Je les vois, tous, sans les reconnaître vraiment. Un peu de vent souffle et fait se soulever quelques feuilles mortes. C’est le début de l’automne, c’est le jour de ton anniversaire. Hier, j’aurai dû souffler mes bougies, hier nous aurions pu rire encore de cette coïncidence entre nos dates de naissance. Hier j’aurai sûrement reçu un petit message qui aurait compté plus que tous les autres ensemble.

Mes yeux sont collés au cercueil, comme hypnotisés. De là où je suis, je n’entends pas ce que le prêtre dit, et pour tout vous dire, je m’en fous. Je voudrais être ailleurs, je le suis déjà, je ferme les yeux. Je vais me réveiller et me rendre compte que je suis en plein cauchemar. Compter jusqu’à dix et les ouvrir. Je serai dans mon lit, le soleil brillera et j’aurai un message en attente sur mon téléphone… « Désolée pour hier, bon anniversaire, bisous…. ». C’est forcément une erreur, une fausse manipulation du monsieur là haut. Et ces gens qui pleurent devant ce grand trou, ce ne sont pas tes amis, pas ta famille, je me suis trompée…j’ai mal lu le faire-part, le facteur s’est trompé d’adresse, c’est sûr….

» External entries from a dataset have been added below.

Lemma put_share_form (sh : ascii → list ascii) x ks :
  put_share x (sh x) ((λ k, (k, sh k)) <$> ks) =
  (λ k, (k, sh k)) <$> (if bool_decide (x ∈ ks) then ks else ks ++ [x]).
Proof.
  induction ks as [|k ks IH]; [done|]. rewrite fmap_cons. simpl.
  destruct (decide (x = k)) as [->|Hne].
  - rewrite (bool_decide_eq_true_2 (k ∈ _)) by left. by rewrite (bool_decide_eq_true_2 (k = k)).
  - rewrite (bool_decide_eq_false_2 (x = k)), IH by done.
    rewrite (bool_decide_ext (x ∈ k :: ks) (x ∈ ks)) by (rewrite elem_of_cons; naive_solver).
    by destruct (bool_decide (x ∈ ks)).
Qed.

Lemma collect_share polys x ks : x ≠ b0 →
  collect ((λ k, (k, share_at polys k)) <$> ks) (share_at polys x) =
  Ok ((λ k, (k, share_at polys k)) <$> (if bool_decide (x ∈ ks) then ks else ks ++ [x])).
Proof.
  intros Hx. rewrite <-put_share_form. generalize ((λ k, (k, share_at polys k)) <$> ks). intros m.
  unfold share_at, collect. by rewrite bool_decide_eq_false_2.
Qed.

(** Collecting shares of the given polynomials keeps one share per number. *)
Lemma collect_shares polys xs ks :
  NoDup ks → (∀ x, x ∈ xs → x ≠ b0) →
  ∃ ks', for_each collect ((λ k, (k, share_at polys k)) <$> ks) (share_at polys <$> xs)
           = Ok ((λ k, (k, share_at polys k)) <$> ks') ∧
         NoDup ks' ∧ ∀ x, x ∈ ks' ↔ x ∈ ks ∨ x ∈ xs.
Proof.
  revert ks. induction xs as [|x xs IH]; intros ks Hnd Hx; rewrite ?fmap_cons; cbn [for_each].
  - exists ks. split; [done|]. split; [done|]. intros y. rewrite elem_of_nil. tauto.
  - rewrite collect_share by (apply Hx; left). simpl.
    destruct (IH (if bool_decide (x ∈ ks) then ks else ks ++ [x])) as (ks' & -> & Hnd' & Hks').
    + case_bool_decide; [done|]. apply NoDup_app. split; [done|]. split; [|apply NoDup_singleton].
      intros y Hy Hyx. apply list_elem_of_singleton in Hyx. by subst.
    + intros y Hy. apply Hx. by right.
    + exists ks'. split; [done|]. split; [done|]. intros y. rewrite Hks', elem_of_cons.
      case_bool_decide; rewrite ?elem_of_app, ?list_elem_of_singleton; naive_solver.
Qed.

(** The byte of the secret at [i], from the shares numbered [ks] in any order. *)
Lemma interpolate_shares iter polys (ks : list ascii) i c :
  (∀ m, iter m ≡ₚ m) → NoDup ks → polys !! i = Some c → length c ≤ length ks →
  interpolate ((λ xs, (xs.1, nth (S i) xs.2 b0)) <$> iter ((λ k, (k, share_at polys k)) <$> ks)) b0 = evalPoly c b0.
Proof.
  intros Hit Hnd Hc Hl. set (m := (λ k, (k, share_at polys k)) <$> ks).
  assert (Hpts : (λ xs, (xs.1, nth (S i) xs.2 b0)) <$> iter m ≡ₚ (λ k, (k, evalPoly c k)) <$> ks).
  { rewrite (Hit m). unfold m. rewrite <-list_fmap_compose. apply reflexive_eq, list_fmap_ext.
    intros _ k _. simpl. f_equal. by rewrite nth_lookup, list_lookup_fmap, Hc. }
  apply interpolate_evalPoly.
  - rewrite Hpts, <-list_fmap_compose. by rewrite list_fmap_id.
  - by rewrite Hpts, length_fmap.
  - intros p Hin. rewrite Hpts in Hin. by apply list_elem_of_fmap in Hin as (k & -> & _).
Qed.

(** Past its guards [Combine] interpolates every byte. *)
Lemma Combine_collected iter polys x xs m :
  polys ≠ [] → m ≠ [] → for_each collect [] (share_at polys <$> x :: xs) = Ok m →
  Combine iter (share_at polys <$> x :: xs) =
  Ok ((λ i, interpolate ((λ xs, (xs.1, nth (S i) xs.2 b0)) <$> iter m) b0) <$> seq 0 (length polys)).
Proof.
  intros Hp Hm Hc. assert (Hlp : ∀ x, length (share_at polys x) = S (length polys)) by (intros; simpl; by rewrite length_fmap).
  unfold Combine. rewrite fmap_cons in *. rewrite Hc, Hlp.
  replace (Nat.ltb (S (length polys)) 2) with false by (by destruct polys).
  replace (forallb _ _) with true.
  2:{ symmetry. rewrite <-fmap_cons. apply forallb_elem. intros s (y & -> & _)%list_elem_of_fmap. by rewrite Hlp, Nat.eqb_refl. }
  simpl. rewrite bool_decide_eq_false_2 by done. simpl. by rewrite Nat.sub_0_r.
Qed.

(** Enough shares of the same polynomials give back their constant terms. *)
Lemma Combine_shares iter t polys xs :
  (∀ m, iter m ≡ₚ m) → polys ≠ [] → Forall (λ c, length c ≤ t) polys →
  xs ≠ [] → (∀ x, x ∈ xs → x ≠ b0) → t ≤ length (remove_dups (share_at polys <$> xs)) →
  Combine iter (share_at polys <$> xs) = Ok ((λ c, evalPoly c b0) <$> polys).
Proof.
  intros Hit Hp Hlen Hxs Hx Ht. destruct (collect_shares polys xs [] ltac:(constructor) Hx) as (ks & Hc & Hnd & Hks).
  assert (Htk : t ≤ length ks).
  { etrans; [exact Ht|]. rewrite <-(length_fmap (share_at polys) ks). apply submseteq_length, NoDup_submseteq.
    - apply NoDup_remove_dups.
    - intros s (x & -> & Hin)%elem_of_remove_dups%list_elem_of_fmap. apply list_elem_of_fmap.
      exists x. split; [done|]. apply Hks. by right. }
  destruct xs as [|x xs]; [done|].
  assert (Hne : (λ k, (k, share_at polys k)) <$> ks ≠ []).
  { intros ->%fmap_nil_inv. apply (not_elem_of_nil x), Hks. right. left. }
  rewrite (Combine_collected iter polys x xs _ Hp Hne Hc).
  f_equal. apply list_eq. intros i. rewrite !list_lookup_fmap. destruct (polys !! i) as [c|] eqn:Ei.
  - rewrite lookup_seq_lt by (by apply lookup_lt_Some in Ei). simpl. f_equal.
    apply interpolate_shares; [done..|]. apply Forall_lookup_1 with (i := i) (x := c) in Hlen; [lia|done].
  - rewrite lookup_seq_ge by (by apply lookup_ge_None in Ei). done.
Qed.

Lemma elem_of_shares polys n s :
  s ∈ (λ x, share_at polys (byte_of x)) <$> seq 1 n → n ≤ 255 → ∃ x, x ≠ b0 ∧ s = share_at polys x.
Proof.
  intros (x & -> & Hx%elem_of_seq)%list_elem_of_fmap Hn. exists (byte_of x). split; [|done].
  apply byte_of_neq_0. lia.
Qed.

Lemma shares_of_numbers polys (sel : list (list ascii)) :
  (∀ s, s ∈ sel → ∃ x, x ≠ b0 ∧ s = share_at polys x) →
  ∃ xs, sel = share_at polys <$> xs ∧ ∀ x, x ∈ xs → x ≠ b0.
Proof.
  induction sel as [|s sel IH]; intros H.
  - exists []. split; [done|]. intros x Hx. by apply not_elem_of_nil in Hx.
  - destruct (H s ltac:(left)) as (x & Hx & ->). destruct IH as (xs & -> & Hxs); [intros; apply H; by right|].
    exists (x :: xs). split; [done|]. intros y [->|Hy]%elem_of_cons; auto.
Qed.

(** The round trip, for its theorem below and for the unsealing ceremony. *)
Lemma Split_Combine_all rand iter secret n t :
  reader rand → (∀ m, iter m ≡ₚ m) → (1 ≤ t ≤ n)%Z → (n ≤ 255)%Z → secret ≠ [] →
  ∃ shares, Split rand secret n t = Ok shares ∧ length shares = Z.to_nat n ∧ NoDup shares ∧
    ∀ sel, (∀ s, s ∈ sel → s ∈ shares) → (t ≤ Z.of_nat (length (remove_dups sel)))%Z →
      Combine iter sel = Ok secret.
Proof.
  intros Hr Hit Ht Hn Hs. destruct (Split_spec rand secret n t Hr Ht Hn Hs) as (polys & -> & Hlp & Hj).
  eexists. split; [done|]. split; [by rewrite length_fmap, length_seq|]. split.
  { apply NoDup_fmap_2_strong; [|apply NoDup_seq]. intros x y Hx%elem_of_seq Hy%elem_of_seq [= H _].
    apply byte_of_inj; [lia..|done]. }
  intros sel Hsel Hlen. destruct (shares_of_numbers polys sel) as (xs & -> & Hxs).
  { intros s Hin. eapply elem_of_shares; [by apply Hsel|lia]. }
  assert (Hlook : ∀ j c, polys !! j = Some c → ∃ b rnd, secret !! j = Some b ∧ c = b :: rnd ∧ length c ≤ Z.to_nat t).
  { intros j c Hc. assert (Hjl : j < length secret) by (rewrite <-Hlp; by eapply lookup_lt_Some).
    apply lookup_lt_is_Some in Hjl as [b Hb]. destruct (Hj j b Hb) as (rnd & _ & Hl & Hpj).
    exists b, rnd. split; [done|]. simplify_eq. split; [done|]. simpl. lia. }
  rewrite (Combine_shares iter (Z.to_nat t)); [|done| | | |done|lia].
  - f_equal. apply list_eq_same_length with (n := length secret); [done|by rewrite length_fmap|].
    intros j x y _ Hx Hy. rewrite list_lookup_fmap in Hx. destruct (polys !! j) as [c|] eqn:Ec; [|done].
    destruct (Hlook j c Ec) as (b & rnd & Hb & -> & _). simpl in Hx. rewrite evalPoly_at_0 in Hx. congruence.
  - intros ->. destruct secret; [done|]. simpl in Hlp. lia.
  - apply Forall_lookup. intros j c Hc. by destruct (Hlook j c Hc) as (? & ? & _ & _ & ?).
  - intros ->. simpl in Hlen. lia.
Qed.

(** C19. Splitting a secret and combining any selection of its shares that has
    at least [t] distinct ones gives the secret back: whatever random bytes
    were drawn, however often a share is repeated, in whatever order the shares
    are listed and the map of shares is iterated over. *)
Theorem Combine_Split rand iter secret n t :
  reader rand → (∀ m, iter m ≡ₚ m) → (1 ≤ t ≤ n)%Z → (n ≤ 255)%Z → secret ≠ [] →
  ∃ shares, Split rand secret n t = Ok shares ∧ length shares = Z.to_nat n ∧ NoDup shares ∧
    ∀ sel, (∀ s, s ∈ sel → s ∈ shares) → (t ≤ Z.of_nat (length (remove_dups sel)))%Z →
      Combine iter sel = Ok secret.
Proof. apply Split_Combine_all. Qed.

J’ouvre les yeux, tout est encore là. Les fleurs, les larmes, le vent…. Quelques personnes se sont éloignées, ne restent que les plus tristes. Et moi, derrière mon arbre, qui ne croit toujours pas à ce qui est en train de se passer…..Joseph…..

Le cercueil est déposé au fond, et voilà c’est fini….Je vais attendre encore un peu et puis me rapprocher, pour voir. Si je dois m’écrouler, je préfère le faire sans témoin, quand il n’y aura plus que les arbres pour me regarder pleurer. Pour me regarder mourir aussi. Car je ne me fais pas d’illusions sur la suite, si c’est vraiment toi dans cette boîte, si tu es vraiment parti, alors je ne pourrai pas vivre encore. Pas dans un monde où tu ne serais plus….

La fatigue me saisit d’un coup, comme si elle voulait rattraper toutes ces dernières nuits sans sommeil, ces nuits ravagées de larmes et de cris étouffés. Assise au milieu des feuilles, adossée à cet arbre qui ne me jugera pas, je me laisse envelopper comme dans un nuage et finit par m’endormir. Je ne sais pas combien de temps je reste là, mais lorsque je me réveille, il n’y a plus personne dans le cimetière. Le trou est recouvert de terre, la pierre est installée et les fleurs envahissent le marbre. S’il faut affronter la vérité, c’est maintenant.

Encore toute engourdie, je me lève et m’avance. Le vent souffle plus fort et emmêle les cheveux sur mon visage. Et puis j’arrive devant la tombe. Ta tombe. C’est la première chose que je vois, ton nom. Et puis en dessous, ta date de naissance, celle d’aujourd’hui. Celle que je n’oubliais jamais, quoiqu’il ait pu se passer. Ce jour était le tien, ce jour n’existera plus.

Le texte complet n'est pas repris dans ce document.